Prison in Devon, England

HM Prison Exeter is a category B local and resettlement men's prison, located in Exeter in the county of Devon, England. It holds men sentenced by the courts of Devon, Cornwall, Dorset and Somerset. There are also prisoners from further afield who have been transferred from other prisons. Exeter Prison is operated by His Majesty's Prison Service.

==History==
In the reign of King Henry I (1100–1135) the manor of Bicton, near Exeter, was granted by the king to John Janitor, who held the manor by the feudal tenure of grand serjeanty requiring him to provide a county jail, which was an honourable position of trust. The Latin noun Janitor means "door-keeper", generally understood in the sense janitor carceris, "door-keeper of a jail". Thus the tenant took his surname from his form of tenure. The county prison was later transferred to a building beneath Exeter Castle in the county capital Exeter, but the feudal tenant of Bicton was nevertheless for many centuries required to meet part of the repair and maintenance costs of the newly sited jail. The Devon topographer John Swete (d.1821) stated that Dennis Rolle Esq. (d.1797), the proprietor of Bicton at the time of his visit, had paid the sum of £1,000 to the Treasury to be released in perpetuity from his vestigial feudal liabilities. The release was effected by an Act of Parliament in 1787, Public Act, 27 George III, c. 59 summarised as:

"An Act for making and declaring the Gaol for the County of Devon, called the High Gaol, a Public and Common Gaol; and for discharging Denys Rolle and John Rolle Esquires, and their respective Heirs and Assigns, from the Office of Keeper of the said Gaol; and for improving and enlarging the same or building a new one; and also for taking down the Chapel in the Castle of Exeter; and for other Purposes therein mentioned".
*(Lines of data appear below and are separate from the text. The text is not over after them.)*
(* ===== verification/Mfa.v ===== *)
(** * The second factor

    [services/identity-service/src/mfa.rs] (challenges, base32, TOTP codes,
    recovery codes) and the login and second-factor handlers of
    [api_keys.rs]: [handle_auth_api_key], [handle_mfa_verify],
    [handle_mfa_enroll], [handle_mfa_confirm], [handle_mfa_status] and
    [handle_mfa_recovery_codes], on the tables of [IdentityDb] and the manager of
    [ApiKeys]. HMAC, SHA-256, UUID parsing, the crypto-service, token signing and
    the lease manager are parameters. *)

From Stdlib Require Import Lia Ascii.
From stdpp Require Import sorting pretty.
From S2P Require Import Prelude Errors Auth IdentityDb ApiKeys.

Definition CHALLENGE_TTL_SECONDS : Z := 120.
Definition TOTP_SKEW : Z := 1.
Definition TOTP_DIGITS : nat := 6.
Definition TOTP_STEP_SECONDS : Z := 30.

(** ** Challenges *)

Module Challenge.

Record PendingChallenge := {
  p_api_key_id : string;
  p_tenant_id : string;
  p_policies : list string;
  p_superuser : bool;
  p_expires_at : Z;
}.

Abbreviation ChallengeStore := (gmap string PendingChallenge).

Definition challenge_expiry (now : Z) : Z := now + CHALLENGE_TTL_SECONDS.

(** [id] is the fresh UUID. *)
Definition issue (self : ChallengeStore) (now : Z) (id : string) (pending : PendingChallenge) :
    ChallengeStore :=
  <[id := pending]> (filter (fun e : string * PendingChallenge => now < e.2.(p_expires_at)) self).

Definition take (self : ChallengeStore) (now : Z) (id : string) :
    option PendingChallenge * ChallengeStore :=
  match self !! id with
  | None => (None, self)
  | Some pending =>
      (if pending.(p_expires_at) <=? now then None else Some pending, delete id self)
  end.

(** A challenge is accepted once, and only before it expires. *)
Lemma take_once self now id pending self' now' :
  take self now id = (Some pending, self') ->
  self !! id = Some pending /\ now < pending.(p_expires_at) /\ self' = delete id self /\
  (take self' now' id).1 = None.
Proof.
  unfold take. destruct (self !! id) as [p|] eqn:Hp; [|done].
  destruct (Z.leb_spec (p_expires_at p) now); intros [= <- <-].
  repeat split; [done..|]. by rewrite lookup_delete_eq.
Qed.

End Challenge.
Import Challenge.

(** ** Base32 *)

Module Base32.

Definition ALPHABET : string := "ABCDEFGHIJKLMNOPQRSTUVWXYZ234567".

(** [ALPHABET[idx]]; every index below is masked to five bits. *)
Definition char_at (idx : Z) : ascii := default "A"%char (String.get (Z.to_nat idx) ALPHABET).

Definition byte (a : ascii) : Z := Z.of_nat (nat_of_ascii a).

(** [z as u8], as a byte. *)
Definition to_byte (z : Z) : ascii := ascii_of_nat (Z.to_nat (as_u8 z)).

(** The [while bits >= 5] loop: what it pushes, and the bits left. *)
Fixpoint drain (buffer : Z) (bits : nat) : string * nat :=
  match bits with
  | S (S (S (S (S bits')))) =>
      let idx := Z.land (Z.shiftr buffer (Z.of_nat bits')) 31 in
      let '(out, rest) := drain buffer bits' in (String (char_at idx) out, rest)
  | _ => ("", bits)
  end.

(** The [for &byte in data] loop. *)
Fixpoint encode_loop (data : string) (buffer : Z) (bits : nat) : string * (Z * nat) :=
  match data with
  | EmptyString => ("", (buffer, bits))
  | String a data' =>
      let buffer := Z.lor (as_u16 (Z.shiftl buffer 8)) (byte a) in
      let '(out, bits) := drain buffer (bits + 8) in
      let '(out', final) := encode_loop data' buffer bits in (out +:+ out', final)
  end.

Definition base32_encode (data : string) : string :=
  let '(out, (buffer, bits)) := encode_loop data 0 0 in
  if (0 <? bits)%nat
  then out +:+ String (char_at (Z.land (as_u16 (Z.shiftl buffer (5 - Z.of_nat bits))) 31)) ""
  else out.

(** [ALPHABET.iter().position(|&a| a == c)]. *)
Fixpoint position (c : ascii) (s : string) (i : Z) : option Z :=
  match s with
  | EmptyString => None
  | String a s' => if decide (a = c) then Some i else position c s' (i + 1)
  end.

Fixpoint decode_loop (s : string) (buffer : Z) (bits : Z) : option string :=
  match s with
  | EmptyString => Some ""
  | String c s' =>
      if decide (c = "="%char) then decode_loop s' buffer bits
      else
        idx ← position c ALPHABET 0;
        let buffer := Z.lor (as_u16 (Z.shiftl buffer 5)) idx in
        let bits := bits + 5 in
        if 8 <=? bits
        then rest ← decode_loop s' buffer (bits - 8);
             Some (String (to_byte (Z.shiftr buffer (bits - 8))) rest)
        else decode_loop s' buffer bits
  end.

Definition base32_decode (s : string) : option string :=
  decode_loop (Str.to_ascii_uppercase (Str.trim s)) 0 0.

Example encode_rfc : base32_encode "12345678901234567890" = "GEZDGNBVGY3TQOJQGEZDGNBVGY3TQOJQ".
Proof. by vm_compute. Qed.

Example decode_rfc : base32_decode "gezdgnbvgy3tqojqgezdgnbvgy3tqojq" = Some "12345678901234567890".
Proof. by vm_compute. Qed.

(** *** Round trip

    Both directions are read as changes of radix: [num B l] is the number whose
    digits in base [B] are [l], most significant first. *)

Fixpoint num (B : Z) (l : list Z) : Z :=
  match l with [] => 0 | d :: l' => d * B ^ len l' + num B l' end.

Definition digits_in (B : Z) (l : list Z) : Prop := Forall (fun d => 0 <= d < B) l.

Fixpoint chars (l : list Z) : string :=
  match l with [] => "" | d :: l' => String (char_at d) (chars l') end.

Fixpoint bytes (s : string) : list Z :=
  match s with EmptyString => [] | String a s' => byte a :: bytes s' end.

Lemma len_cons {A} (a : A) l : len (a :: l) = 1 + len l.
Proof. unfold len. cbn. lia. Qed.

Lemma chars_app l k : chars (l ++ k) = chars l +:+ chars k.
Proof. induction l as [|d l IH]; cbn; [done|]. by rewrite IH. Qed.

Lemma num_app B l k : 0 < B -> num B (l ++ k) = num B l * B ^ len k + num B k.
Proof.
  intros HB. induction l as [|d l IH]; [cbn [app]; change (num B []) with 0; lia|].
  cbn [app num]. rewrite IH, len_app, Z.pow_add_r by apply len_nonneg. ring.
Qed.

Lemma num_bound B l : 0 < B -> digits_in B l -> 0 <= num B l < B ^ len l.
Proof.
  intros HB. induction 1 as [|d l Hd _ IH]; [change (0 <= 0 < B ^ 0); lia|].
  cbn [num]. rewrite len_cons, Z.pow_add_r, Z.pow_1_r by (pose proof (len_nonneg l); lia). nia.
Qed.

Lemma num_inj B l k :
  0 < B -> digits_in B l -> digits_in B k -> len l = len k -> num B l = num B k -> l = k.
Proof.
  intros HB Hl. revert k. induction Hl as [|d l Hd Hl IH]; intros [|e k] Hk Hlen Hnum;
    rewrite ?len_cons in Hlen; [done|unfold len in Hlen; cbn in Hlen; lia..|].
  inversion Hk as [|? ? He Hk']; subst. cbn in Hnum. assert (len l = len k) as Heq by lia.
  pose proof (num_bound B l HB Hl). pose proof (num_bound B k HB Hk'). rewrite Heq in *.
  assert (d = e) as -> by nia. f_equal. apply IH; [done..|lia].
Qed.

Lemma byte_bound a : 0 <= byte a < 256.
Proof. unfold byte. pose proof (nat_ascii_bounded a). lia. Qed.

Lemma bytes_digits s : digits_in 256 (bytes s).
Proof. induction s; constructor; [apply byte_bound|done]. Qed.

Lemma bytes_inj s t : bytes s = bytes t -> s = t.
Proof.
  revert t. induction s as [|a s IH]; intros [|b t]; cbn; intros H; try done.
  injection H as Hab ->%IH. f_equal. unfold byte in Hab.
  rewrite <- (ascii_nat_embedding a), <- (ascii_nat_embedding b). f_equal. lia.
Qed.

Lemma byte_to_byte z : byte (to_byte z) = z mod 256.
Proof.
  unfold byte, to_byte, as_u8, wrap. change (2 ^ 8) with 256.
  pose proof (Z.mod_pos_bound z 256 eq_refl). rewrite nat_ascii_embedding; lia.
Qed.

(** The low [n + w] bits of a number, split at bit [n]. *)
Lemma split_bits x n w : 0 <= n -> 0 <= w ->
  x mod 2 ^ (n + w) = (x / 2 ^ n) mod 2 ^ w * 2 ^ n + x mod 2 ^ n.
Proof.
  intros. rewrite Z.pow_add_r, Z.rem_mul_r by (try apply Z.pow_nonzero; lia). lia.
Qed.

(** Shifting [w] bits into the sixteen-bit buffer. *)
Lemma push_bits buffer d n w :
  0 <= d < 2 ^ w -> 0 <= n -> 0 <= w -> n + w <= 16 ->
  Z.lor (as_u16 (Z.shiftl buffer w)) d mod 2 ^ (n + w) = (buffer mod 2 ^ n) * 2 ^ w + d.
Proof.
  intros Hd Hn Hw Hnw. unfold as_u16, wrap. rewrite Z.shiftl_mul_pow2 by done.
  replace 16 with ((16 - w) + w) at 1 by lia. rewrite Z.pow_add_r by lia.
  rewrite Z.mul_mod_distr_r by (apply Z.pow_nonzero; lia).
  assert (forall a, Z.lor (a * 2 ^ w) d = a * 2 ^ w + d) as ->.
  { intros a. rewrite <- Z.shiftl_mul_pow2 by done. 
    rewrite <- Z.lxor_lor, <- Z.add_nocarry_lxor; [done|..].
    all: apply Z.bits_inj'; intros i Hi; rewrite Z.land_spec, Z.shiftl_spec, Z.bits_0 by done.
    all: destruct (Z.ltb_spec i w); [by rewrite Z.testbit_neg_r by lia|].
    all: rewrite <- (Z.mod_small d (2 ^ w)) by done.
    all: by rewrite Z.mod_pow2_bits_high, andb_false_r by lia. }
  rewrite Z.pow_add_r, Z.add_mul_mod_distr_r; try lia.
  - do 2 f_equal. apply Z.mod_mod_divide. exists (2 ^ (16 - w - n)).
    rewrite <- Z.pow_add_r by lia. f_equal. lia.
  - apply Z.mod_pos_bound. lia.
Qed.

Lemma land_31 x : Z.land x 31 = x mod 2 ^ 5.
Proof. by apply (Z.land_ones x 5). Qed.

Lemma drain_spec buffer bits :
  exists ds, (drain buffer bits).1 = chars ds /\ digits_in 32 ds /\
    ((drain buffer bits).2 < 5)%nat /\
    (Z.of_nat bits = 5 * len ds + Z.of_nat (drain buffer bits).2) /\
    (buffer mod 2 ^ Z.of_nat bits =
       num 32 ds * 2 ^ Z.of_nat (drain buffer bits).2 + buffer mod 2 ^ Z.of_nat (drain buffer bits).2).
Proof.
  induction bits as [bits IH] using lt_wf_ind.
  destruct bits as [|[|[|[|[|b]]]]]; [exists []; repeat split; [constructor|cbn; lia..]..|].
  destruct (IH b) as (ds & Ho & Hd & Hb & Hlen & Hnum); [lia|].
  cbn [drain]. destruct (drain buffer b) as [out r]. cbn [fst snd] in *. subst out.
  set (idx := Z.land _ _). exists (idx :: ds).
  assert (idx = (buffer / 2 ^ Z.of_nat b) mod 2 ^ 5) as Hidx.
  { unfold idx. by rewrite land_31, Z.shiftr_div_pow2 by lia. }
  split; [done|]. split.
  { constructor; [|done]. rewrite Hidx. apply Z.mod_pos_bound. lia. }
  split; [done|]. rewrite len_cons. split; [lia|].
  replace (Z.of_nat (S (S (S (S (S b)))))) with (Z.of_nat b + 5) by lia.
  rewrite split_bits, <- Hidx, Hnum by lia. cbn [num].
  replace (2 ^ Z.of_nat b) with (32 ^ len ds * 2 ^ Z.of_nat r); [ring|].
  change 32 with (2 ^ 5). pose proof (len_nonneg ds).
  rewrite <- Z.pow_mul_r, <- Z.pow_add_r by lia. f_equal. lia.
Qed.

Lemma encode_loop_spec data buffer bits :
  (bits < 5)%nat ->
  let '(out, (buffer', b)) := encode_loop data buffer bits in
  exists ds, out = chars ds /\ digits_in 32 ds /\ (b < 5)%nat /\
    (Z.of_nat bits + 8 * len (bytes data) = 5 * len ds + Z.of_nat b) /\
    ((buffer mod 2 ^ Z.of_nat bits) * 256 ^ len (bytes data) + num 256 (bytes data)
     = num 32 ds * 2 ^ Z.of_nat b + buffer' mod 2 ^ Z.of_nat b).
Proof.
  revert buffer bits. induction data as [|a data IH]; intros buffer bits Hbits; cbn [encode_loop].
  { exists []. split; [done|]. split; [by apply List.Forall_nil|]. split; [done|].
    cbn [bytes num]. unfold len. cbn [List.length]. lia. }
  set (buffer1 := Z.lor _ _). pose proof (byte_bound a) as Ha.
  assert (buffer1 mod 2 ^ (Z.of_nat bits + 8) = buffer mod 2 ^ Z.of_nat bits * 2 ^ 8 + byte a)
    as Hpush by (apply push_bits; lia).
  destruct (drain_spec buffer1 (bits + 8)) as (ds1 & Ho1 & Hd1 & Hb1 & Hl1 & Hn1).
  destruct (drain buffer1 (bits + 8)) as [out1 b1]. cbn [fst snd] in *. subst out1.
  specialize (IH buffer1 b1 Hb1). destruct (encode_loop data buffer1 b1) as [out2 [buffer' b]].
  destruct IH as (ds2 & -> & Hd2 & Hb & Hl2 & Hn2).
  exists (ds1 ++ ds2). rewrite chars_app. split; [done|]. split; [by apply Forall_app|].
  split; [done|]. cbn [bytes]. rewrite len_cons, len_app. split; [lia|].
  replace (Z.of_nat (bits + 8)) with (Z.of_nat bits + 8) in Hn1 by lia. rewrite Hpush in Hn1. cbn [num].
  rewrite num_app, Z.pow_add_r by (pose proof (len_nonneg (bytes data)); lia).
  assert (num 32 ds1 * 32 ^ len ds2 * 2 ^ Z.of_nat b
          = num 32 ds1 * 2 ^ Z.of_nat b1 * 256 ^ len (bytes data)) as Hshift.
  { rewrite <- !Z.mul_assoc. f_equal. change 32 with (2 ^ 5). change 256 with (2 ^ 8).
    pose proof (len_nonneg ds2). pose proof (len_nonneg (bytes data)).
    rewrite <- !Z.pow_mul_r, <- !Z.pow_add_r by lia. f_equal. lia. }
  nia.
Qed.

Lemma alphabet_char d : 0 <= d < 32 ->
  position (char_at d) ALPHABET 0 = Some d /\ char_at d <> "="%char /\
  Str.is_visible (char_at d) = true /\ Str.to_upper_ascii (char_at d) = char_at d /\
  Str.is_ascii_alphanumeric (char_at d) = true.
Proof.
  intros Hd. rewrite <- (Z2Nat.id d) by lia. assert (Z.to_nat d < 32)%nat as Hn by lia.
  revert Hn. generalize (Z.to_nat d). intros n Hn.
  do 32 (destruct n as [|n]; [by vm_compute|]). lia.
Qed.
The current Exeter prison was built in 1853, and is of a typical Victorian design, by local architect John Hayward. The prison was based on the plan of the model prison at Pentonville, with four residential wings.
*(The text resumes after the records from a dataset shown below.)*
Lemma signer_for_spec tenant w :
  world_ok w -> later w (signer_for debug_str o tenant w).2 /\
  forall k, (signer_for debug_str o tenant w).1 = Ok k ->
    exists r pk, seen r (signer_for debug_str o tenant w).2.(w_keys) /\ r.(sk_tenant_id) = tenant /\
      r.(sk_kid) = k.(lk_kid) /\ public_of k.(lk_encoding) = Some pk /\ r.(sk_public_key) = b64url_encode pk.
Proof.
  intros Hw. unfold signer_for. rewrite run_bind. pose proof (fetch_active_spec tenant w Hw) as Hf.
  destruct (fetch_active debug_str o tenant w) as [[existing|e] w1]; destruct Hf as [Hl1 Hf]; [|split; [exact Hl1|by cbn]].
  rewrite run_bind. set (m := match existing with Some r => mret r | None => generate debug_str o tenant end).
  assert (Hm : later w1 (m w1).2 /\ forall r, (m w1).1 = Ok r ->
    seen r (m w1).2.(w_keys) /\ r.(sk_tenant_id) = tenant).
  { destruct existing as [r|]; [|by apply generate_spec, Hl1]. cbn.
    split; [split; [apply Hl1|reflexivity]|]. intros ? [= <-]. by apply Hf. }
  destruct (m w1) as [[r|e] w2]; cbn in Hm; destruct Hm as [Hl2 Hm]; [|split; [by eapply later_trans|done]].
  destruct (Hm r eq_refl) as [Hseen Ht]. rewrite run_bind.
  pose proof (unwrap_key_spec r w2 (proj1 Hl2) Hseen) as [Hl3 Hu].
  assert (Hl : later w (unwrap_key o r w2).2) by (by eapply later_trans; [|eapply later_trans]).
  destruct (unwrap_key o r w2) as [[sk|e] w3]; [|by split]. split; [done|].
  intros k [= <-]. destruct (Hu sk eq_refl) as (pk & Hpk & Hpub). exists r, pk.
  split_and!; try done. eapply seen_le; [done|]. apply Hl3.
Qed.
The prison has been the setting for many executions. Of particular note is the attempted execution of John Babbacombe Lee in February 1885. Three attempts were made to carry out his execution. All ended in failure as the trap door of the scaffold failed to open. This was despite the fact it had been carefully tested by James Berry, the executioner, beforehand. As a result, Home Secretary Sir William Harcourt commuted the sentence to life imprisonment. Lee continued to petition successive Home Secretaries and was finally released from Exeter prison in 1907.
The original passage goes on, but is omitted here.